Başbuğ ne yapacak?
1139 Okunma, 0 Yorum
Ahmet Taşgetiren - Bugün
Zübeyir Erol

14.03.2011

Adam bostana girmiş ve kavunları karpuzları koparıp, çuvala doldurmaya başlamış.

Tam da o sırada bostanın sahibi çıkagelmiş ve adamın başına dikilmiş.

-Ne bu, ne yapıyorsun diye çıkışmış.

Adam pişkin cevap vermiş:

-Görmüyor musun fırtına var, ben de bostana tutunarak fırtınanın uçurmasından korunuyorum.

Bostan sahibi bu defa çuvaldaki kavun karpuzlara yöneltmiş bakışını:

-Peki bunlar neyin nesi?

Adam bu defa ıkınmış sıkınmış:

-Ben de tam onların ne olduğunu düşünüyordum demiş.

Bu anekdot, işlenen bir cürümün ortaya çıkması durumunda, suçlunun çaresizliğini sergilemek üzere anlatılıyor.

İnternet andıcı meselesi bu anekdota uyuyor.

Ortada bir cürüm var.

Genelkurmay bünyesinde, meşru hükümete karşı kara propaganda yapmak üzere 42 site oluşturulmuş. Bu açık.
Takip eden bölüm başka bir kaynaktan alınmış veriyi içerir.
(** C10.  [parseStackEnvOverrides] fails exactly when some entry is not
    an object with a string ["name"] that is not empty and a string
    ["value"], and [HandleUpdateStack] then answers an error without
    calling [UpdateStack], which is called only with a list parsed from
    such objects; when it succeeds its list holds, entry by entry, those
    names and values; and a nil or empty array gives an empty list that
    is not nil, with which [UpdateStack] is called. *)
Theorem parseStackEnvOverrides_spec :
  (∀ entries : slice any,
     (∃ err, parseStackEnvOverrides Sprint entries = inl err)
     ↔ ∃ entry, entry ∈ elems entries ∧ ¬ well_formed entry)
  ∧ (∀ (entries : slice any) overrides,
       parseStackEnvOverrides Sprint entries = inr overrides →
       is_nil overrides = false ∧ Forall2 stands_for (elems entries) (elems overrides))
  ∧ (∀ entries : slice any,
       elems entries = [] → parseStackEnvOverrides Sprint entries = inr (Slice []))
  ∧ (∀ parser id file environmentGroupIds envOverridesRaw,
       GetInt parser "id" true = inr id →
       GetString parser "file" true = inr file →
       GetArrayOfIntegers parser "environmentGroupIds" true = inr environmentGroupIds →
       GetArrayOfObjects parser "envOverrides" false = inr envOverridesRaw →
       match parseStackEnvOverrides Sprint envOverridesRaw with
       | inl err =>
           HandleUpdateStack Sprint client parser
           = (NewToolResultErrorFromErr "invalid envOverrides parameter" err, [])
       | inr envOverrides =>
           (HandleUpdateStack Sprint client parser).2
           = [Call_UpdateStack id file environmentGroupIds envOverrides]
       end)
  ∧ (∀ parser c, c ∈ (HandleUpdateStack Sprint client parser).2 →
       ∃ envOverridesRaw envOverrides,
         GetArrayOfObjects parser "envOverrides" false = inr envOverridesRaw
         ∧ parseStackEnvOverrides Sprint envOverridesRaw = inr envOverrides
         ∧ Forall well_formed (elems envOverridesRaw)).
Proof.
  split; [|split; [|split; [|split]]].
  - intros entries. unfold parseStackEnvOverrides. split.
    + intros [err Herr]. destruct (len entries =? 0)%Z; [done|].
      destruct (parseEntries Sprint (elems entries) []) as [err'|] eqn:E; [|done].
      by apply parseEntries_inl in E.
    + intros (entry & Hin & Hwf).
      destruct (len entries =? 0)%Z eqn:Elen.
      { apply len_zero in Elen. rewrite Elen in Hin. by apply elem_of_nil in Hin. }
      destruct (parseEntries Sprint (elems entries) []) as [err|r] eqn:E; [by eauto|].
      apply parseEntries_inr in E as (_ & _ & _ & Hall).
      rewrite Forall_forall in Hall. destruct Hwf. by apply Hall.
  - intros entries overrides. unfold parseStackEnvOverrides.
    destruct (len entries =? 0)%Z eqn:Elen.
    { apply len_zero in Elen. intros [= <-]. rewrite Elen. split; [done|constructor]. }
    destruct (parseEntries Sprint (elems entries) []) as [err|r] eqn:E; [done|].
    intros [= <-]. apply parseEntries_inr in E as (vs & -> & Hvs & _). done.
  - apply parseStackEnvOverrides_empty.
  - intros parser id file environmentGroupIds envOverridesRaw Hid Hfile Hgroups Hraw.
    unfold HandleUpdateStack. rewrite Hid, Hfile, Hgroups, Hraw.
    destruct (parseStackEnvOverrides Sprint envOverridesRaw) as [err|envOverrides]; [done|].
    by destruct (cli_UpdateStack client _ _ _ _).
  - intros parser c. unfold HandleUpdateStack.
    destruct (GetInt parser "id" true); [by intros ?%elem_of_nil|].
    destruct (GetString parser "file" true); [by intros ?%elem_of_nil|].
    destruct (GetArrayOfIntegers parser "environmentGroupIds" true);
      [by intros ?%elem_of_nil|].
    destruct (GetArrayOfObjects parser "envOverrides" false) as [|envOverridesRaw];
      [by intros ?%elem_of_nil|].
    destruct (parseStackEnvOverrides Sprint envOverridesRaw) as [|envOverrides] eqn:E;
      [by intros ?%elem_of_nil|].
    intros _. exists envOverridesRaw, envOverrides. split; [done|]. split; [done|].
    apply Forall_forall. intros entry Hin.
    destruct (parseEntry_well_formed entry) as [Hwf _].
    unfold parseStackEnvOverrides in E.
    destruct (len envOverridesRaw =? 0)%Z eqn:Elen.
    { apply len_zero in Elen. rewrite Elen in Hin. by apply elem_of_nil in Hin. }
    destruct (parseEntries Sprint (elems envOverridesRaw) []) as [|r] eqn:Er; [done|].
    apply parseEntries_inr in Er as (_ & _ & _ & Hall).
    rewrite Forall_forall in Hall. by apply Hall.
Qed.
Bunu, andıç davasının baş sanığı gibi görünen Dursun Çiçek "Andıçlar bir gerçek" diye ifade etmiş durumda.

Şimdi sorun, "Bu cürümü kim işledi" noktasında toplanıyor.

Üstelik bu cürümle ilgili dava, medyaya "AKP ve Gülen'i bitirme planı" diye yansıyan "İrtica ile Mücadele Eylem Planı" davası ile de birleştirilmiş durumda.

Dursun Çiçek her iki davanın da sanığı idi.

Ve başından beri Dursun Çiçek, savunmasını "Bir suç varsa bu Genelkurmay bünyesinde işlenmiş olmalıdır ve Genelkurmay'da ben tek başıma değilim" mantığı üzerine oturtmuş bulunuyor.

Hoş, bu arada Genelkurmay'dan yapılan açıklamada, "sitelerin her birinden o görevde bulunan kişilerin sorumlu olduğu, amacı dışında kullanılması durumunda sorumluluğun siteyi kullananlara ait olduğu" belirtilerek Dursun Çiçek hedef gösterildi.

Dursun Çiçek ise her şeyin emir komuta sistemi içinde gerçekleştiğini ifade etti.

Ve sonra...

Belgelerin üzerinde "Üst komutana arz" ifadelerinin yer aldığı görüldü.

Ve andıç davasının bir numaralı sanığı olan Genelkurmay eski İkinci Başkanı Hasan Iğsız dahil tüm sanıklar "Bu ifade en üst komutanı, yani Genelkurmay Başkanı'nı, yani (o dönem için) Başbuğ'u işaretler" açıklamasında bulundular.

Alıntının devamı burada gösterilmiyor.